## Try it
Your answer is the lines below, exactly, from the one that contains "Definition config_validate (c" through the one that contains "match c, baseline, candidate with", both included.

## Collected data entries
====

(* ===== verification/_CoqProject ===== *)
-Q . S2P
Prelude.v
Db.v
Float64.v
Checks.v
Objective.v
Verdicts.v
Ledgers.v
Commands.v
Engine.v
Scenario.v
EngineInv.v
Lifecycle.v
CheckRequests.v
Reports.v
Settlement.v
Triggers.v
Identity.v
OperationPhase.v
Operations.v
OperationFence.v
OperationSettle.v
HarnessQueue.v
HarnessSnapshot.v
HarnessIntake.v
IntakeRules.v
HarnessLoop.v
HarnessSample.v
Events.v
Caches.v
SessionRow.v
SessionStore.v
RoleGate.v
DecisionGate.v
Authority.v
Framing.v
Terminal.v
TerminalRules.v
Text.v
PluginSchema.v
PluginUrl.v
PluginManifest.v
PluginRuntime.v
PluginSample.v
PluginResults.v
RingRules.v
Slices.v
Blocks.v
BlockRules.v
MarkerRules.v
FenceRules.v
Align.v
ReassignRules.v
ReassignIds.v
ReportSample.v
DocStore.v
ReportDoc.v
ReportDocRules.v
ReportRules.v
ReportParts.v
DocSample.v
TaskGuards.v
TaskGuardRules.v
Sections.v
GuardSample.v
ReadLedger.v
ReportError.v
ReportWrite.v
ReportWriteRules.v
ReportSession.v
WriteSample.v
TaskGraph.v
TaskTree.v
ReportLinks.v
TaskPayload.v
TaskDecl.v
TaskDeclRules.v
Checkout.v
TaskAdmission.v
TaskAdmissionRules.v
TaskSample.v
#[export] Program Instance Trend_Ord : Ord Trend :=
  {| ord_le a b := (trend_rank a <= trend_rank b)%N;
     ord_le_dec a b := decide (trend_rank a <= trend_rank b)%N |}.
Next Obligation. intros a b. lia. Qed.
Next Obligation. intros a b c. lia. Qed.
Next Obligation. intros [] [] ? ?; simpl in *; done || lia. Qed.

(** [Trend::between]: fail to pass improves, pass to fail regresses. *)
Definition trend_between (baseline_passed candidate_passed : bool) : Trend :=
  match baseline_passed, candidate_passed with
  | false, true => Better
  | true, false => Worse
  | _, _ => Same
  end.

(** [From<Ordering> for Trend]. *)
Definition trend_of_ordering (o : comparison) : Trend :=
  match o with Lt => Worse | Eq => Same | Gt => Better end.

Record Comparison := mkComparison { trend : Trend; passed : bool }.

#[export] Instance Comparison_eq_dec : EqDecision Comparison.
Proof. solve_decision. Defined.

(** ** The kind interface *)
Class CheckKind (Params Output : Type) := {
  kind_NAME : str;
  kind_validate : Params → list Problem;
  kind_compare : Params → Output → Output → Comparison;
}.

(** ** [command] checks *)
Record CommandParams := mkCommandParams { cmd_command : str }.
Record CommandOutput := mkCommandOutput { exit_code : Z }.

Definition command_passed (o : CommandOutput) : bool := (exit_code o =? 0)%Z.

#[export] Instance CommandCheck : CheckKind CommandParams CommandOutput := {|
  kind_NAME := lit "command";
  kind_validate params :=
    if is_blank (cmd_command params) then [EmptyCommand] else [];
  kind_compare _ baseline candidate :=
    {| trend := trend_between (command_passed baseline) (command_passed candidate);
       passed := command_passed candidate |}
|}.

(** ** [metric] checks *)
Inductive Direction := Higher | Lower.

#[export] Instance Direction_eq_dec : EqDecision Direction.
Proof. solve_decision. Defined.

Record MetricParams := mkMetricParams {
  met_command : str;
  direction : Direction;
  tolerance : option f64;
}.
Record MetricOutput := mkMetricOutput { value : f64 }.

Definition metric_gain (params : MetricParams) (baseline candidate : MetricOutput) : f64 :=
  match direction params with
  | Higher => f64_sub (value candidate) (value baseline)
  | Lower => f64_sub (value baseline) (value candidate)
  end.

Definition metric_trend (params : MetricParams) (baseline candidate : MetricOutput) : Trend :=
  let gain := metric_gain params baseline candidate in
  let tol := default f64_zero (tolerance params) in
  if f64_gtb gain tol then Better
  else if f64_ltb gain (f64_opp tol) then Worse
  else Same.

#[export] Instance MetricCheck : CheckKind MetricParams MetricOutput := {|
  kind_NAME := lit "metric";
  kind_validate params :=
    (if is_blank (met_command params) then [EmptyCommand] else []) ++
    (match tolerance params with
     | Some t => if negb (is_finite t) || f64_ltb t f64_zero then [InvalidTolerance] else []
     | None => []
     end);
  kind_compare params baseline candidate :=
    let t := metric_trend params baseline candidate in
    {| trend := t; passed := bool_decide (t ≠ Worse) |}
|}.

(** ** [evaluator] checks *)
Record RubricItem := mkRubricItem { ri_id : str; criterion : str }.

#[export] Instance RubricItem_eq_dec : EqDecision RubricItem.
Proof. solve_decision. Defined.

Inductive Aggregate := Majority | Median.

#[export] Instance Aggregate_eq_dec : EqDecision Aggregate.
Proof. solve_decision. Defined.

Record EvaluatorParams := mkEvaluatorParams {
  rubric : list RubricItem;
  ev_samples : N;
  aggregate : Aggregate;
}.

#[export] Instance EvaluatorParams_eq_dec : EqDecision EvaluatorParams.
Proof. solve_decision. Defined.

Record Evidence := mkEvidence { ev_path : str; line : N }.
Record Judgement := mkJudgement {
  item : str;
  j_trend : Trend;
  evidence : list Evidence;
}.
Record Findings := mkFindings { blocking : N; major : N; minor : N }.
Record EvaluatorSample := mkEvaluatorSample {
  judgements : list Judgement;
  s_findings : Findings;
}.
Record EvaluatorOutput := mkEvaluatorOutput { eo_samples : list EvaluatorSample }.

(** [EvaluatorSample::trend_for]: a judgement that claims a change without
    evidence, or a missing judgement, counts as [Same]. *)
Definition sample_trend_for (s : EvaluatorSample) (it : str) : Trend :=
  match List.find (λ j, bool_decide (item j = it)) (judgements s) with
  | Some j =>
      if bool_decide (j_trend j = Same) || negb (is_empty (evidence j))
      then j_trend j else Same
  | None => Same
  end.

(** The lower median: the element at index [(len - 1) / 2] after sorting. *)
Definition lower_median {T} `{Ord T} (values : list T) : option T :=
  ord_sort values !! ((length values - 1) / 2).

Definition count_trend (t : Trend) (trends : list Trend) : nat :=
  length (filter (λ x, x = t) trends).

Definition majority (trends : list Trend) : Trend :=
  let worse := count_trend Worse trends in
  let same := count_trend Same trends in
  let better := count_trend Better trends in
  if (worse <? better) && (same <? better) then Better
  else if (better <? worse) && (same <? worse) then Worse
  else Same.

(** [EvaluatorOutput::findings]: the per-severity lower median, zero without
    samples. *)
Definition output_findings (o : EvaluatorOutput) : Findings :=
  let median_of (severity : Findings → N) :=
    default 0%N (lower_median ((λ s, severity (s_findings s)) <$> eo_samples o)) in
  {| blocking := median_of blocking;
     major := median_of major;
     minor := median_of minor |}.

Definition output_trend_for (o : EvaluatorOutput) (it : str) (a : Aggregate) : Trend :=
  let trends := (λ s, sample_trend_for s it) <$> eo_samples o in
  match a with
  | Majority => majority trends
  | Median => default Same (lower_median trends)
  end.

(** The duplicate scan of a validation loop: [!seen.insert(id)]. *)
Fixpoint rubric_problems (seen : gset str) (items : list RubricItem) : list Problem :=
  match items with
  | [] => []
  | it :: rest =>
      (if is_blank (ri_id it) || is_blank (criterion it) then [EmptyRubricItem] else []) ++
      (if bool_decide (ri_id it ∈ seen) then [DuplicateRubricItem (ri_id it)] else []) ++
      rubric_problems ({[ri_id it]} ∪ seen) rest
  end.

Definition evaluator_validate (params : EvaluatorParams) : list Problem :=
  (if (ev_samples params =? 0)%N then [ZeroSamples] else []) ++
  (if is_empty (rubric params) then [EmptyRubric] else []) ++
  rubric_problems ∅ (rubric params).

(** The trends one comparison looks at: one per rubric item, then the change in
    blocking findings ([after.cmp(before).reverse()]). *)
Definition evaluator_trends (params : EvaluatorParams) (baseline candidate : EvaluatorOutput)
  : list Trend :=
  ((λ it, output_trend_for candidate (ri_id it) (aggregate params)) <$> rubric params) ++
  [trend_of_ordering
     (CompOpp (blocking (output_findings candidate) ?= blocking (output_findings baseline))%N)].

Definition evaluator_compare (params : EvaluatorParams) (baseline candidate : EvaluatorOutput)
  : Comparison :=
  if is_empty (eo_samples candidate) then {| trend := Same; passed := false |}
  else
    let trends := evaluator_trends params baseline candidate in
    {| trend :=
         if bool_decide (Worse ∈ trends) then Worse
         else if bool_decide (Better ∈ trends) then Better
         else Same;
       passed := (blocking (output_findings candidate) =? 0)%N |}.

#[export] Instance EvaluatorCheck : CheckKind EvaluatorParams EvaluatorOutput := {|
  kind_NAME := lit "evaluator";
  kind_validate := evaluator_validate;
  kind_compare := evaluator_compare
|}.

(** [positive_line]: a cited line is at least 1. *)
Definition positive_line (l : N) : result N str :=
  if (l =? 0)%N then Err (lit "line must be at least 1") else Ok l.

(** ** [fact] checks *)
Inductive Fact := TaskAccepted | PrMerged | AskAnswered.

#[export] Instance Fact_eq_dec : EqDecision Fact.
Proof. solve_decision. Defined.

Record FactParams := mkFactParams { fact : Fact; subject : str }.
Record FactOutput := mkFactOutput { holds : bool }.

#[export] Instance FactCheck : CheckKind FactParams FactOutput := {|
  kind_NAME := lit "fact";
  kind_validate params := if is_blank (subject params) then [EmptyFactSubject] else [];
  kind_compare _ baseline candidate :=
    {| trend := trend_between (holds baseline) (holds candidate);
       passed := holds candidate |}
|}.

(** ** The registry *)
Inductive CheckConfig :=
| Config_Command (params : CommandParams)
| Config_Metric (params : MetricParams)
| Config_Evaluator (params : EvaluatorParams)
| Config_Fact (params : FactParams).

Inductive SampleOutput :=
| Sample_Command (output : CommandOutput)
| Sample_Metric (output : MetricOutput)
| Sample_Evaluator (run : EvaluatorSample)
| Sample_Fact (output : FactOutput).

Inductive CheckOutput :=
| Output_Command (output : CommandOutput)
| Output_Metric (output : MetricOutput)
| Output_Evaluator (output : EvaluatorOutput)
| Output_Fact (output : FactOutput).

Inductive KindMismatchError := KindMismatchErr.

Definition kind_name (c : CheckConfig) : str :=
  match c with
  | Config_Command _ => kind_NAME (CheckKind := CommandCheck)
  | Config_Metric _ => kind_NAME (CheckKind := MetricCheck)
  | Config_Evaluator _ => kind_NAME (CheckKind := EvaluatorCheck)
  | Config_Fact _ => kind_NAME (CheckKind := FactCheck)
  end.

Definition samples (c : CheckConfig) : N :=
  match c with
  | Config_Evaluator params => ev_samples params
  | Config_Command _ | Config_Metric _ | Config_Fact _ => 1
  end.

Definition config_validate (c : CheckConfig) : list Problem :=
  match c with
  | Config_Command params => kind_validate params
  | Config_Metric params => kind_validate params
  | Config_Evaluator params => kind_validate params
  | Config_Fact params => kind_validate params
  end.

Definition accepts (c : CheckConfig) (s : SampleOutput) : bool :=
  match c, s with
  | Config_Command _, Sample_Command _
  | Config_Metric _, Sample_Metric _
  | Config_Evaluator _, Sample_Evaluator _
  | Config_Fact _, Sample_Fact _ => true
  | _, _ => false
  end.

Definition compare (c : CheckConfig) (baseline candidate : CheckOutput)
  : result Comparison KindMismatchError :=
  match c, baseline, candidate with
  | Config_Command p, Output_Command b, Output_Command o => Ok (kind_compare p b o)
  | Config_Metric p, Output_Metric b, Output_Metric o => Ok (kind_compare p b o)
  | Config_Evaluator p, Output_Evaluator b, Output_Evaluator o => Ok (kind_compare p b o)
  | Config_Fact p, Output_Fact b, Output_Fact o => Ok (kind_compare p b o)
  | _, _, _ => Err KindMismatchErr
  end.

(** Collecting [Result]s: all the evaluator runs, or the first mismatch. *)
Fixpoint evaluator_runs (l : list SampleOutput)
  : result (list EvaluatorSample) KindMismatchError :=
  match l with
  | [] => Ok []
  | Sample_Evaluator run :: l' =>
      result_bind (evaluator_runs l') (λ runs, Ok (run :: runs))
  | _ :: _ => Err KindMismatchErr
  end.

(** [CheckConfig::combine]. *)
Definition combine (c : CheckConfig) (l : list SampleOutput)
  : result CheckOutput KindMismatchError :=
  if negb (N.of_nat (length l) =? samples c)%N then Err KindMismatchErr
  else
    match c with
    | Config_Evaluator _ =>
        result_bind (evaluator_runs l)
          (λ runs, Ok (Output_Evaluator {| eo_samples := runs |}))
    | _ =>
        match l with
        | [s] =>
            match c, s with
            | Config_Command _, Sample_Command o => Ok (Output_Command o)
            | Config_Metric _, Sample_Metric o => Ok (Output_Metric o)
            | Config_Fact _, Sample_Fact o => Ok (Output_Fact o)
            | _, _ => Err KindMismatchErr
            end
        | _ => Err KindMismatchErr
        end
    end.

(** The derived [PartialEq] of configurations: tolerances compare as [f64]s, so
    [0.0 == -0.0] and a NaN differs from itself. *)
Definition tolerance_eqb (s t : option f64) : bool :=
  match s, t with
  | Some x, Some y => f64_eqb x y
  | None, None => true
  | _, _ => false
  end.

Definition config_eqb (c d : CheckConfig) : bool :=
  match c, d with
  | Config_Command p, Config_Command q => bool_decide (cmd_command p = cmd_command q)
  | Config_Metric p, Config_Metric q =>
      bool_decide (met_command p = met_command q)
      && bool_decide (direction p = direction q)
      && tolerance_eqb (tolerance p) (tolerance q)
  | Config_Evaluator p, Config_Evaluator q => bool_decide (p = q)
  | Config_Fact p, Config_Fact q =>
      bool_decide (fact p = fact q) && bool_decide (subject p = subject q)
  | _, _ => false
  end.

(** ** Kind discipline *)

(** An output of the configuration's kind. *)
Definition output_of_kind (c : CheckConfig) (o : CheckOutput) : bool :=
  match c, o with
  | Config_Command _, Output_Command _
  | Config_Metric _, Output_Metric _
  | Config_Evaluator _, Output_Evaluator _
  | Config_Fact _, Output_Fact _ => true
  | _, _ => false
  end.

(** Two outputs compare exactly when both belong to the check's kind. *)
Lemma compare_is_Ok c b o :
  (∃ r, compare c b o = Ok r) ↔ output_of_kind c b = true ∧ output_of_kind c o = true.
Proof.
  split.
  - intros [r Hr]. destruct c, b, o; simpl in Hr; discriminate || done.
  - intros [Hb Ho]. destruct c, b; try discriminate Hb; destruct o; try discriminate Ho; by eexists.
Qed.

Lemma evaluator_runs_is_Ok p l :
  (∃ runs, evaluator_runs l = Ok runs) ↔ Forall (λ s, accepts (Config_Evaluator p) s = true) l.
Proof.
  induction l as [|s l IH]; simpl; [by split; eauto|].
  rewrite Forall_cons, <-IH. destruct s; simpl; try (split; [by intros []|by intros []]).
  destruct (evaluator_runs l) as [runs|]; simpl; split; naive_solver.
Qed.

====

## Your solution
Definition config_validate (c : CheckConfig) : list Problem :=
  match c with
  | Config_Command params => kind_validate params
  | Config_Metric params => kind_validate params
  | Config_Evaluator params => kind_validate params
  | Config_Fact params => kind_validate params
  end.

Definition accepts (c : CheckConfig) (s : SampleOutput) : bool :=
  match c, s with
  | Config_Command _, Sample_Command _
  | Config_Metric _, Sample_Metric _
  | Config_Evaluator _, Sample_Evaluator _
  | Config_Fact _, Sample_Fact _ => true
  | _, _ => false
  end.

Definition compare (c : CheckConfig) (baseline candidate : CheckOutput)
  : result Comparison KindMismatchError :=
  match c, baseline, candidate with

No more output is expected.